Former Nazi SS officer, 94, sentenced to 4 years in prison

Former Nazi SS officer, 94, sentenced to 4 years in prison

LUENEBURG, Germany - A German court Wednesday sentenced a former Nazi SS officer known as the "Bookkeeper of Auschwitz" to four years in jail, in what was expected to be one of the last Holocaust trials.

Oskar Groening, 94, sat impassively in the packed courtroom as judge Franz Kompisch said "the defendant is found guilty of accessory to murder in 300,000 legally connected cases" of Jews sent to the gas chambers from May to July 1944.

He said Groening had willingly taken a "safe desk job" in "a machinery designed entirely for the killing of humans", a system that by any standard was "inhumane and all but unbearable for the human psyche".

Groening served as an accountant at the death camp in Nazi-occupied Poland, sorting and counting the money taken from those killed or used as slave labour, and shipping it back to his Nazi superiors in Berlin.

He also on several occasions performed "ramp duty", processing deportees as they arrived in cattle cars at the extermination and forced labour camp.

The sentence was longer than the three and a half years prosecutors had demanded in the high-profile case heard in the northern city of Lueneburg since April.

Groening had on Tuesday seized a last opportunity to address the judges and said he was "very sorry" for his time stationed at the concentration camp.

"No one should have taken part in Auschwitz," he said, his voice wavering.

"I know that. I sincerely regret not having lived up to this realisation earlier and more consistently. I am very sorry." Holocaust survivors and victims' relatives who were co-plaintiffs welcomed the verdict, calling it a "very late step toward justice".

"SS members such as Groening who took part in the murder of our families have created lifelong and unbearable suffering for us," they said.

"Neither the criminal proceedings nor the words of the accused can alleviate this suffering. But it gives us satisfaction that now the perpetrators cannot evade prosecution as long as they live." Some 1.1 million people, most of them European Jews, perished between 1940 and 1945 in the Auschwitz-Birkenau camp before it was liberated by Soviet forces.

'Monstrous, unspeakable crime'

Prosecutors had demanded jail for Groening based on the "nearly incomprehensible number of victims", but mitigated by "the limited contribution of the accused", who testified he had never personally harmed a prisoner.

The defence team had called for an acquittal and asked the judges to take into account Groening's deteriorating health but also his willingness to testify in detail about his time in Auschwitz, which many defendants in similar cases had refused to do.

Groening has acknowledged "moral guilt" but said it is up to the court to rule on his legal culpability seven decades after the Holocaust.

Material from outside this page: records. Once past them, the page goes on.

(** * Context retrieval core: keyword extraction and the tiered ContextManager

    A shallow embedding of
    - [packages/core/src/services/keywordExtractor.ts] (module [KeywordExtractor]),
    - the [ContextManager] class (module [Memory]),
    together with the fragment of ECMAScript they run on: strings as
    sequences of UTF-16 code units, backtracking regular expressions
    ([RegExp.prototype.exec], [String.prototype.replace], [split]) and
    completions (a call returns, throws, or loops forever). *)

From Stdlib Require Import NArith Ascii String List Bool Lia.
From stdpp Require Import gmap strings list.

Local Open Scope nat_scope.

(** ** ECMAScript values *)

Module JS.

(** A string is a sequence of 16-bit code units; [length] is the number of
    code units.  Nothing below relies on the bound [< 65536]. *)
Definition codeunit := N.
Definition jsstring := list codeunit.

(** String literals of the source (all of them ASCII). *)
Definition js (s : string) : jsstring :=
  map N_of_ascii (list_ascii_of_string s).

(** The code unit of a one-character literal. *)
Definition chr (a : ascii) : codeunit := N_of_ascii a.

(** How a call completes.  [Diverges] stands for a loop that never exits. *)
Inductive outcome (A : Type) : Type :=
| Returns (a : A)
| Raises (e : string)
| Diverges.
Arguments Returns {A} a.
Arguments Raises {A} e.
Arguments Diverges {A}.

Definition bind {A B} (x : outcome A) (f : A -> outcome B) : outcome B :=
  match x with
  | Returns a => f a
  | Raises e => Raises e
  | Diverges => Diverges
  end.

#[global] Instance outcome_bind : MBind outcome := fun A B f x => bind x f.

Definition returns {A} (x : outcome A) : Prop := exists a, x = Returns a.

(** [\w] without the [u] and [i] flags: [A-Za-z0-9_]. *)
Definition isWordChar (c : codeunit) : bool :=
  ((65 <=? c) && (c <=? 90) || (97 <=? c) && (c <=? 122) ||
   (48 <=? c) && (c <=? 57) || (c =? 95))%N.

(** [\s], and what [trim] strips: WhiteSpace and LineTerminator. *)
Definition isWhiteSpace (c : codeunit) : bool :=
  ((9 <=? c) && (c <=? 13) || (c =? 32) || (c =? 160) || (c =? 5760) ||
   (8192 <=? c) && (c <=? 8202) || (c =? 8232) || (c =? 8233) ||
   (c =? 8239) || (c =? 8287) || (c =? 12288) || (c =? 65279))%N.

(** [s.substring(i, j)] for [i <= j]. *)
Definition substring (s : jsstring) (i j : nat) : jsstring :=
  take (j - i) (drop i s).

(** [s.trimStart()], [s.trimEnd()], [s.trim()]. *)
Fixpoint trimStart (s : jsstring) : jsstring :=
  match s with
  | c :: s' => if isWhiteSpace c then trimStart s' else s
  | [] => []
  end.

Definition trimEnd (s : jsstring) : jsstring := rev (trimStart (rev s)).

Definition trim (s : jsstring) : jsstring := trimEnd (trimStart s).

(** [s.split(sep)] for a separator of one code unit: every occurrence
    splits, and empty pieces are kept ([''.split(' ')] is [['']]). *)
Fixpoint splitOn (sep : codeunit) (s : jsstring) : list jsstring :=
  match s with
  | [] => [[]]
  | c :: s' =>
      if (c =? sep)%N then [] :: splitOn sep s'
      else match splitOn sep s' with
           | w :: ws => (c :: w) :: ws
           | [] => [[c]]
           end
  end.

(** [[...new Set(xs)]] and [Array.from(new Set(xs))]: a Set iterates in
    insertion order, so the first occurrence of each element is kept. *)
Fixpoint uniq_from `{EqDecision A} (seen : list A) (xs : list A) : list A :=
  match xs with
  | [] => []
  | x :: xs' =>
      if bool_decide (x ∈ seen) then uniq_from seen xs'
      else x :: uniq_from (x :: seen) xs'
  end.

Definition uniq `{EqDecision A} (xs : list A) : list A := uniq_from [] xs.

End JS.

(** ** Regular expressions

    The backtracking matcher of ECMAScript (sections 22.2.2 and 22.2.7 of
    the language specification) for the constructs the source uses, in
    continuation-passing style: a matcher receives the position reached and
    the captures so far, and a continuation that says whether the rest of
    the pattern matches from there.  The first success in priority order
    is the result. *)

Module RegExp.
Import JS.

(** Members of a character class. *)
Inductive cls : Type :=
| CChar (c : codeunit)
| CRange (lo hi : codeunit)
| CWord
| CSpace.

Inductive regex : Type :=
| Empty
| Class (negated : bool) (items : list cls)
| WordBoundary
| EndOfInput
| Seq (r1 r2 : regex)
| Alt (r1 r2 : regex)
| Rep (min : nat) (max : option nat) (r : regex)
| Group (n : nat) (r : regex).

(** Surface syntax. *)
Definition Chr (a : ascii) : regex := Class false [CChar (chr a)].
Definition Word : regex := Class false [CWord].
Definition Star (r : regex) : regex := Rep 0 None r.
Definition Plus (r : regex) : regex := Rep 1 None r.
Definition Opt (r : regex) : regex := Rep 0 (Some 1) r.
Infix "⋅" := Seq (at level 41, right associativity).

Definition in_cls (c : codeunit) (x : cls) : bool :=
  match x with
  | CChar d => (c =? d)%N
  | CRange lo hi => ((lo <=? c) && (c <=? hi))%N
  | CWord => isWordChar c
  | CSpace => isWhiteSpace c
  end.

Definition in_class (negated : bool) (items : list cls) (c : codeunit) : bool :=
  xorb negated (existsb (in_cls c) items).

(** Captures: group number to the span [(start, end)] it matched. *)
Abbreviation caps := (gmap nat (nat * nat)).

Record Match : Type := mkMatch {
  index : nat;          (* match.index *)
  lastIndex : nat;      (* the end of the match, the regex's new lastIndex *)
  captures : caps
}.

Definition Cont : Type := nat -> caps -> option Match.

Section Matcher.
Variable s : jsstring.

(** IsWordChar(e) of the specification: positions outside the input are
    not word characters. *)
Definition isWordAt (before : bool) (i : nat) : bool :=
  if before then
    match i with
    | 0 => false
    | S j => from_option isWordChar false (s !! j)
    end
  else from_option isWordChar false (s !! i).

(** RepeatMatcher: a greedy quantifier [{min,max}].  An iteration that
    is not required ([min = 0]) and consumes nothing is rejected.  The
    fuel bounds the number of iterations; [S (length s - i) + min]
    always suffices (see [rep_fuel]).  The captures of groups inside
    the quantified pattern are not reset between iterations: no pattern
    of the source has a group under a quantifier. *)
Fixpoint rep (body : nat -> caps -> Cont -> option Match)
    (fuel min : nat) (max : option nat) (i : nat) (c : caps) (k : Cont)
    : option Match :=
  match fuel with
  | 0 => None
  | S fuel' =>
      match max with
      | Some 0 => k i c
      | _ =>
          let more :=
            body i c (fun j c' =>
              if (min =? 0) && (j =? i) then None
              else rep body fuel' (pred min) (pred <$> max) j c' k) in
          if min =? 0
          then match more with Some x => Some x | None => k i c end
          else more
      end
  end.

Fixpoint m (r : regex) (i : nat) (c : caps) (k : Cont) : option Match :=
  match r with
  | Empty => k i c
  | Class negated items =>
      match s !! i with
      | Some ch => if in_class negated items ch then k (S i) c else None
      | None => None
      end
  | WordBoundary =>
      if xorb (isWordAt true i) (isWordAt false i) then k i c else None
  | EndOfInput => if i =? length s then k i c else None
  | Seq r1 r2 => m r1 i c (fun j c' => m r2 j c' k)
  | Alt r1 r2 =>
      match m r1 i c k with
      | Some x => Some x
      | None => m r2 i c k
      end
  | Rep min max r => rep (m r) (S (length s - i) + min) min max i c k
  | Group n r => m r i c (fun j c' => k j (<[n := (i, j)]> c'))
  end.

(** One attempt at position [i]. *)
Definition match_at (r : regex) (i : nat) : option Match :=
  m r i ∅ (fun j c => Some (mkMatch i j c)).

(** The search of RegExpBuiltinExec: the positions [i], [i+1], ... up to
    and including the end of the input, [n] of them. *)
Fixpoint scan (r : regex) (n i : nat) : option Match :=
  match n with
  | 0 => None
  | S n' =>
      match match_at r i with
      | Some x => Some x
      | None => scan r n' (S i)
      end
  end.

(** [regex.exec(s)] for a regex whose [lastIndex] is [from] (a global
    regex; a regex without the [g] flag always starts from 0). *)
Definition exec (r : regex) (from : nat) : option Match :=
  if length s <? from then None else scan r (S (length s - from)) from.

(** match[0] and match[n]. *)
Definition matched (x : Match) : jsstring :=
  substring s (index x) (lastIndex x).

Definition group (n : nat) (x : Match) : option jsstring :=
  (fun '(a, b) => substring s a b) <$> captures x !! n.

(** [while ((match = regex.exec(s)) !== null) body], for a global regex
    created just before the loop.  The loop variable is the regex's
    [lastIndex]; [st] is what the body updates.  A loop that has not
    exited when the fuel is spent is reported as [Diverges]. *)
Fixpoint while_exec {St : Type} (fuel : nat) (r : regex) (from : nat)
    (body : Match -> St -> outcome St) (st : St) : outcome St :=
  match fuel with
  | 0 => Diverges
  | S fuel' =>
      match exec r from with
      | None => Returns st
      | Some x => bind (body x st) (while_exec fuel' r (lastIndex x) body)
      end
  end.

(** [s.replace(regex, replacement)] with a global regex
    (RegExp.prototype[Symbol.replace]): the matches are collected first,
    an empty match advancing [lastIndex] by one; then the pieces
    between them and the replacements are concatenated. *)
Fixpoint replace_matches (fuel : nat) (r : regex) (from : nat)
    : outcome (list Match) :=
  match fuel with
  | 0 => Diverges
  | S fuel' =>
      match exec r from with
      | None => Returns []
      | Some x =>
          let next := if lastIndex x =? index x then S (lastIndex x)
                      else lastIndex x in
          bind (replace_matches fuel' r next) (fun xs => Returns (x :: xs))
      end
  end.

Fixpoint replace_build (replacement : Match -> jsstring)
    (xs : list Match) (pos : nat) : jsstring :=
  match xs with
  | [] => drop pos s
  | x :: xs' =>
      if pos <=? index x
      then substring s pos (index x) ++ replacement x
             ++ replace_build replacement xs' (lastIndex x)
      else replace_build replacement xs' pos
  end.

Definition replace_all (fuel : nat) (r : regex)
    (replacement : Match -> jsstring) : outcome jsstring :=
  bind (replace_matches fuel r 0)
       (fun xs => Returns (replace_build replacement xs 0)).

(** [s.replace(regex, replacement)] without the [g] flag: the first
    match only. *)
Definition replace_first (r : regex) (replacement : Match -> jsstring)
    : jsstring :=
  match exec r 0 with
  | None => s
  | Some x => take (index x) s ++ replacement x ++ drop (lastIndex x) s
  end.

(** [s.split(regex)] (RegExp.prototype[Symbol.split], no limit, no
    capturing groups): the separator is tried at each position [q]
    (sticky); [p] is the start of the current piece. *)
Fixpoint split_loop (fuel : nat) (r : regex) (p q : nat)
    : outcome (list jsstring) :=
  match fuel with
  | 0 => Diverges
  | S fuel' =>
      if q <? length s then
        match match_at r q with
        | None => split_loop fuel' r p (S q)
        | Some x =>
            let e := Nat.min (lastIndex x) (length s) in
            if e =? p then split_loop fuel' r p (S q)
            else bind (split_loop fuel' r e e)
                      (fun ws => Returns (substring s p q :: ws))
        end
      else Returns [substring s p (length s)]
  end.

Definition split (fuel : nat) (r : regex) : outcome (list jsstring) :=
  match s with
  | [] => match match_at r 0 with
          | Some _ => Returns []
          | None => Returns [[]]
          end
  | _ => split_loop fuel r 0 0
  end.

End Matcher.

(** The least number of code units a match of [r] consumes. *)
Fixpoint minlen (r : regex) : nat :=
  match r with
  | Empty | WordBoundary | EndOfInput => 0
  | Class _ _ => 1
  | Seq r1 r2 => minlen r1 + minlen r2
  | Alt r1 r2 => Nat.min (minlen r1) (minlen r2)
  | Rep min _ r => min * minlen r
  | Group _ r => minlen r
  end.

(** Quantifier bounds are ordered (anything else is a syntax error). *)
Fixpoint wf (r : regex) : bool :=
  match r with
  | Empty | WordBoundary | EndOfInput | Class _ _ => true
  | Seq r1 r2 | Alt r1 r2 => wf r1 && wf r2
  | Rep min max r => from_option (fun mx => min <=? mx) true max && wf r
  | Group _ r => wf r
  end.

(** Groups that every match of [r] defines. *)
Fixpoint sure (r : regex) : list nat :=
  match r with
  | Empty | WordBoundary | EndOfInput | Class _ _ | Alt _ _ => []
  | Seq r1 r2 => sure r1 ++ sure r2
  | Rep min _ r => if min =? 0 then [] else sure r
  | Group n r => n :: sure r
  end.

Section Properties.
Variable s : jsstring.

He had testified twice that he was so horrified by the crimes he witnessed at the camp after his arrival in 1942 that he appealed three times to his superiors for a transfer to the front, which was not granted until autumn 1944.

The court heard harrowing testimony by more than a dozen Holocaust survivors who were also co-plaintiffs in the case.

While some of the elderly witnesses expressed disappointment that Groening failed to formally apologise to them, others have spoken of a kind of catharsis from having their day in court.

"We were able to bear witness about the monstrous and unspeakable crime committed against us and our families," the survivors and victims' relatives said in their statement.

Groening had previously been cleared by German authorities after lengthy criminal probes dating back to the 1970s.

But the legal foundation for prosecuting ex-Nazis changed in 2011 with the German trial of former death camp guard John Demjanjuk.

While previously courts had punished defendants for individual atrocities, Demjanjuk was convicted solely on the basis of having worked at the Sobibor camp in occupied Poland.

The head of the federal office investigating Nazi-era crimes, Kurt Schrimm, told the Bild newspaper this month that other probes of former concentration camp guards were still ongoing, although "many had to be terminated because the accused had died or were no longer capable of standing trial".